(** [set(self, oid, value)]: the answer of [next(g)] is dropped. *)
Definition set (self : Snmp) (oid : string) (value : Z) : M unit :=
  emit (EvSet self oid value) ;;
  w <- ask ;;
  match next_setCmd w self oid value with
  | NextRaise msg => raise (PySnmpError msg)
  | NextYield _ _ _ _ => ret tt
  end.

End _Snmp.

Definition power_set (host : string) (port index value : PyVal) : M unit :=
  py_assert (is_None port) ;;
  index <- lift (py_int index) ;;
  py_assert ((1 <=? index) && (index <=? NUMBER_OF_OUTLETS)) ;;
  _snmp <- _Snmp.__init__ host "public" ;;
  v <- lift (py_int value) ;;
  let id := if v =? 0 then 3 else 4 in
  outlet_control_oid <- lift (py_format "{}.{}.0.{}" [FStr OID; FInt id; FInt index]) ;;
  _Snmp.set _snmp outlet_control_oid 1.

Definition power_get (host : string) (port index : PyVal) : M bool :=
  py_assert (is_None port) ;;
  index <- lift (py_int index) ;;
  py_assert ((1 <=? index) && (index <=? NUMBER_OF_OUTLETS)) ;;
  _snmp <- _Snmp.__init__ host "public" ;;
  output_status_oid <- lift (py_format "{}.2.0.{}" [FStr OID; FInt index]) ;;
  value <- _Snmp.get _snmp output_status_oid ;;
  if value =? 1 then ret true
  else if value =? 0 then ret false
  else if value =? 3 then ret true
  else if value =? 2 then ret false
  else raise (ExecutionError "failed to get SNMP value").

(** ** Reading a trace *)

Definition sessions (t : Trace) : list Snmp :=
  flat_map (fun ev => match ev with EvSession s => [s] | _ => [] end) t.

Definition reads (t : Trace) : list string :=
  flat_map (fun ev => match ev with EvGet _ oid => [oid] | _ => [] end) t.

Definition writes (t : Trace) : list (string * Z) :=
  flat_map (fun ev => match ev with EvSet _ oid v => [(oid, v)] | _ => [] end) t.

(** A world in which every read answers [v] and every write succeeds. *)
Definition world_const (v : Z) : World :=
  mkWorld (fun _ _ => None)
          (fun _ oid => NextYield None 0 0 [(oid, v)])
          (fun _ oid x => NextYield None 0 0 [(oid, x)]).

(** A world in which every command raises inside pysnmp. *)
Definition world_raising (msg : string) : World :=
  mkWorld (fun _ _ => None) (fun _ _ => NextRaise msg) (fun _ _ _ => NextRaise msg).

(** A world in which pysnmp reports a timeout the way its high-level API
    does: no exception, an error indication and no variable bindings. *)
Definition world_timeout : World :=
  mkWorld (fun _ _ => None)
          (fun _ _ => NextYield (Some "No SNMP response received before timeout") 0 0 [])
          (fun _ _ _ => NextYield (Some "No SNMP response received before timeout") 0 0 []).

(** A world in which no host resolves: every transport target fails. *)
Definition world_unresolvable (msg : string) : World :=
  mkWorld (fun _ _ => Some msg)
          (fun _ oid => NextYield None 0 0 [(oid, 1)])
          (fun _ oid x => NextYield None 0 0 [(oid, x)]).

(** The float [16.9] (the double nearest to it): [0x1.0e66666666666p+4]. *)
Definition float_16_9 : spec_float :=
  S754_finite false 4756927106410086 (-48).

(** Abbreviations for the statements below: the session a call builds and
    the addresses it computes (see [format_status] and [format_control],
    which tie them to the format calls of the code). *)
Definition session (host : string) : Snmp := mkSnmp host 161 "public" 0.

Definition status_oid (n : Z) : string :=
  OID ++ ".2.0." ++ str_of_int n.

Definition control_oid (id n : Z) : string :=
  OID ++ "." ++ str_of_int id ++ ".0." ++ str_of_int n.

Definition in_range (n : Z) : Prop := 1 <= n <= NUMBER_OF_OUTLETS.

(** ** Vocabulary of the statements *)

(** The three operations of the driver on an outlet. *)
Inductive Operation : Type :=
| ReadStatus
| WriteOn
| WriteOff.

(** The trace of the driver call that performs an operation. *)
Definition perform (op : Operation) (host : string) (n : Z) (w : World) : Trace :=
  match op with
  | ReadStatus => snd (power_get host PyNone (PyInt n) w)
  | WriteOn => snd (power_set host PyNone (PyInt n) (PyBool true) w)
  | WriteOff => snd (power_set host PyNone (PyInt n) (PyBool false) w)
  end.

(** The addresses a trace touches. *)
Definition addressed (t : Trace) : list string :=
  flat_map (fun ev => match ev with
                      | EvSession _ => []
                      | EvGet _ oid => [oid]
                      | EvSet _ oid _ => [oid]
                      end) t.
Definition zstd_decompress_fd (fuel : nat) (src_fd dst_fd : Z) : M Z :=
  dstream <- createDStream ;;
  match dstream with
  | None => ret 1%Z
  | Some d =>
    '(init_result, d) <- initDStream d ;;
    if ZSTD_isError init_result then freeDStream ;;; ret 1%Z else
    let in_size := ZSTD_DStreamInSize zstd in
    let out_size := ZSTD_DStreamOutSize zstd in
    in_buf <- malloc InBuf in_size ;;
    out_buf <- malloc OutBuf out_size ;;
    if negb in_buf || negb out_buf then
      free InBuf in_buf ;;; free OutBuf out_buf ;;; freeDStream ;;; ret 1%Z
    else
      '(ex, d) <- read_loop fuel src_fd dst_fd d ;;
      let rc := exit_rc ex in
      free InBuf in_buf ;;; free OutBuf out_buf ;;; freeDStream ;;; ret rc
  end.

End Bridge.

(** ** A small codec with zstd's streaming contract

    Used to run the transform on concrete inputs.  A frame is a header byte
    [n] followed by [n] payload bytes (a stored block); header byte 255 is
    reserved and rejected, as zstd rejects a bad magic number.  Payload is
    produced as it is consumed, so, as in zstd, the last byte of a frame is
    not consumed before all of the frame's output is handed out.  The
    result is the zstd hint: 0 when the current frame is complete, the
    number of payload bytes still expected otherwise. *)

Module RawCodec.

Inductive state := Header | Body (n : nat).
····················
Required work
Wherever the string "fuel" occurs in the records above, copy that line.

Result below
Definition zstd_decompress_fd (fuel : nat) (src_fd dst_fd : Z) : M Z :=
      '(ex, d) <- read_loop fuel src_fd dst_fd d ;;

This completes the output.